Wird es am Ende des 21. Jahrhunderts noch Städte geben?


12 / 06 / 22 - 1 minute read

Obwohl sich Historiker und Archäologen noch immer streiten, gilt Uruk weithin als die älteste Stadt. Uruk liegt im südlichen Mesopotamien (Irak) am Fluss Euphrat und war zwischen 4500 und 500 v. Chr. bewohnt.

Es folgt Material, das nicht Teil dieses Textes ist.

(* ===== verification/Admin.v ===== *)
(** * Account administration and password change (internal/user/admin.go,
    internal/password/change.go)

    Administrators act on the accounts of their tenant; users change their own
    password.  Both services share the world of the session manager over the
    in-memory store. *)
From S2P Require Import Prelude GoStrings Base64 Utf8 Regex PermRef TenantCtx Models Password Cache Envelope AuditEvents Session MemStore SessionSafety Mfa MfaSafety Outbox Tenants Signin MemAccounts Recovery.
From S2P Require Import MemRoles Invite MemDirectory.
#[local] Open Scope list_scope.
#[local] Open Scope go_scope.

Definition ErrInvalidState : err := ErrText "invalid_state".
Definition ErrCurrent : err := ErrText "invalid_credentials".

(** The more privileged of the built-in roles; the others rank lowest. *)
Definition rank (roles : list string) : Z := foldl (λ best r,
  if bool_decide (r = "operator") && (best <? 3)%Z then 3%Z
  else if bool_decide (r = "owner") && (best <? 2)%Z then 2%Z
  else if bool_decide (r = "admin") && (best <? 1)%Z then 1%Z else best) 0%Z roles.

Section Admin.
Context {K : Type} {KVK : KV K} {A2 : Argon2}.
Notation W := (Manager Store K).

Definition adminEvent (typ : string) (a : Actor) (outcome reason uid : string) (d : Details) : Event :=
  mkEvent typ (ATenantID a) (kind_string (AKind a)) (AUserID a) "user" uid outcome reason d.

(** A hit in another tenant is audited and still not found. *)
Definition lookup (a : Actor) (uid : string) : M W User :=
  r <- attempt (storeM (UserRow (ATenantID a) uid)) ;;
  match r with
  | Ok u => ret u
  | Err e =>
      (if bool_decide (e = ErrNotFound) && ValidTenantID uid
       then o <- attempt (storeM (UserAnyTenant uid)) ;;
            match o with
            | Ok other => if bool_decide (UTenantID other = ATenantID a) then ret tt
                          else emit (adminEvent CrossTenantRefused a "refused" "foreign_user" uid [("target_tenant", UTenantID other : detail)])
            | Err _ => ret tt
            end
       else ret tt) ;;;
      throw ErrNotFound
  end.

Definition isLastOwner (tid uid : string) : M W bool :=
  roles <- storeM (ss_roles tid uid) ;;
  if negb (bool_decide ("owner" ∈ roles)) then ret false else
  n <- storeM (CountWithRole tid "owner") ;;
  ret (n <=? 1)%Z.

Definition Deactivate (ctx : Ctx) (a : Actor) (uid : string) : M W unit :=
  u <- lookup a uid ;;
  if bool_decide (UStatus u = "imported") then throw ErrInvalidState else
  last <- isLastOwner (ATenantID a) uid ;;
  if last : bool then emit (adminEvent UserDeactivated a "refused" "last_owner" uid []) ;;; throw ErrLastOwner else
  (if bool_decide (UStatus u = "deactivated") then ret tt else storeM (UpdateUserStatus (ATenantID a) uid "deactivated")) ;;;
  RevokeUser ctx (ATenantID a) uid ReasonDeactivated "" ;;;
  emit (adminEvent UserDeactivated a "ok" "" uid []).

Definition Reactivate (a : Actor) (uid : string) : M W unit :=
  u <- lookup a uid ;;
  if bool_decide (UStatus u = "imported") then throw ErrInvalidState else
  if negb (bool_decide (UStatus u = "deactivated")) then ret tt else
  storeM (UpdateUserStatus (ATenantID a) uid "active") ;;;
  emit (adminEvent UserReactivated a "ok" "" uid []).

Definition RemoveImported (a : Actor) (uid : string) : M W unit :=
  u <- lookup a uid ;;
  if negb (bool_decide (UStatus u = "imported")) then throw ErrInvalidState else
  r <- attempt (storeM (DeleteImportedUser (ATenantID a) uid)) ;;
  match r with
  | Ok _ => emit (adminEvent ImportedUserDeleted a "ok" "" uid [])
  | Err e => throw (if bool_decide (e = ErrNotFound) then ErrInvalidState else e)
  end.

Definition ResetMFAOf (ctx : Ctx) (a : Actor) (uid : string) : M W unit :=
  u <- lookup a uid ;;
  if bool_decide (UStatus u = "imported") then throw ErrInvalidState else
  roles <- storeM (ss_roles (ATenantID a) uid) ;;
  if bool_decide (uid = AUserID a) || (rank (ARoles a) <? rank roles)%Z
  then emit (adminEvent MFAReset a "refused" (if bool_decide (uid = AUserID a) then "self" else "more_privileged") uid []) ;;; throw ErrForbidden
  else
  keys <- storeM (ListWebAuthnCredentials (ATenantID a) uid) ;;
  codes <- storeM (ListRecoveryCodeHashes (ATenantID a) uid) ;;
  let methods := (if has_secret u then ["totp"] else []) ++ (if bool_decide (keys = []) then [] else ["webauthn"]) ++
                 (if bool_decide (codes = []) then [] else ["recovery"]) in
  storeM (ResetMFA (ATenantID a) uid) ;;;
  RevokeUser ctx (ATenantID a) uid ReasonAdmin "" ;;;
  emit (adminEvent MFAReset a "ok" "" uid [("methods", DList methods); ("keys", DInt (Z.of_nat (length keys)))]).

Definition ForceSignout (ctx : Ctx) (a : Actor) (uid : string) : M W unit :=
  lookup a uid ;;;
  RevokeUser ctx (ATenantID a) uid ReasonAdmin "".

(** ** Changer *)
Definition passwordEvent (a : Actor) (outcome reason : string) : Event :=
  mkEvent PasswordChanged (ATenantID a) (kind_string (AKind a)) (AUserID a) "" "" outcome reason [].
Definition actorPolicy (a : Actor) : M W Policy :=
  t <- storeM (TenantRow (ATenantID a)) ;;
  match ParsePolicy (TPolicy t) (bool_decide (TKind t = "platform")) with
  | (_, Some e) => throw e
  | (pol, None) => ret pol
  end.
Definition ChangerRequirements (a : Actor) : M W PwRequirements := pol <- actorPolicy a ;; ret (RequirementsFor pol).
Definition Change (ctx : Ctx) (a : Actor) (current next : string) : M W unit :=
  u <- storeM (UserRow (ATenantID a) (AUserID a)) ;;
  if negb (PasswordVerify current (default "" (UPasswordHash u))).1
  then emit (passwordEvent a "refused" "wrong_current_password") ;;; throw ErrCurrent
  else
  pol <- actorPolicy a ;;
  lift (Check pol next) ;;;
  salt <- ReadFull (PSaltLen DefaultParams) ;;
  h <- lift (Password.Hash (λ _, Some salt) next) ;;
  storeM (SetPassword (ATenantID a) (AUserID a) h) ;;;
  RevokeUser ctx (ATenantID a) (AUserID a) ReasonPassword (ASessionID a) ;;;
  emit (passwordEvent a "ok" "").
End Admin.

Die umliegenden Ebenen mit ihren Flüssen, der reichhaltigen Tierwelt und dem Getreide brachten einen Stadtstaat mit einer komplexen, geschichteten Gesellschaft, einer Vollzeitbürokratie und einem Militär hervor. Händler und Kolonisten exportierten diese Kultur in die gesamte Region, und die Künste blühten auf. Die Keilschrift entwickelte sich und wurde zur Aufzeichnung des Gilgamesch-Epos verwendet, eines Gedichts, das als die früheste erhaltene bemerkenswerte Literatur gilt.

Von den Lehmziegeln des wohlhabenden Uruk bis zu den Wolkenkratzern von London, der ersten modernen Millionenstadt, oder Tokio, der heute größten Stadt mit 37 Millionen Einwohnern, ist es ein weiter Weg - sowohl in Bezug auf die Entfernung als auch auf die Zeit. Aber in gewissem Sinne kann man eine gerade Linie zu diesen Metropolen verfolgen, denn seither stehen Städte im Mittelpunkt der wichtigsten Innovationen, Theorien und größten Triumphe der Menschheit.

Heute leben 56 % der 7,9 Milliarden Menschen auf der Welt in Städten. Jede Woche kommen drei Millionen Menschen hinzu, die von den Möglichkeiten der Städte in Bezug auf Beschäftigung, Bildung und soziale Kontakte angezogen werden. Im Jahr 2050, wenn die Weltbevölkerung voraussichtlich 9,9 Milliarden betragen wird, werden wahrscheinlich mehr als 70 % der Menschheit in Städten leben.

Weltweit gibt es mehr als 2100 Städte mit mehr als 250.000 Einwohnern. In vielen, insbesondere in Afrika und Asien, findet eine Hyperurbanisierung statt, die die bestehende Infrastruktur überfordert. Dies führt zu einem fragilen Umfeld, in dem das Ungleichgewicht zwischen Erwartungen und Realität, das durch soziale Ungleichheit, Umweltverschmutzung, Kriminalität und Gewalt entsteht, den Gesellschaftsvertrag zum Einsturz bringt.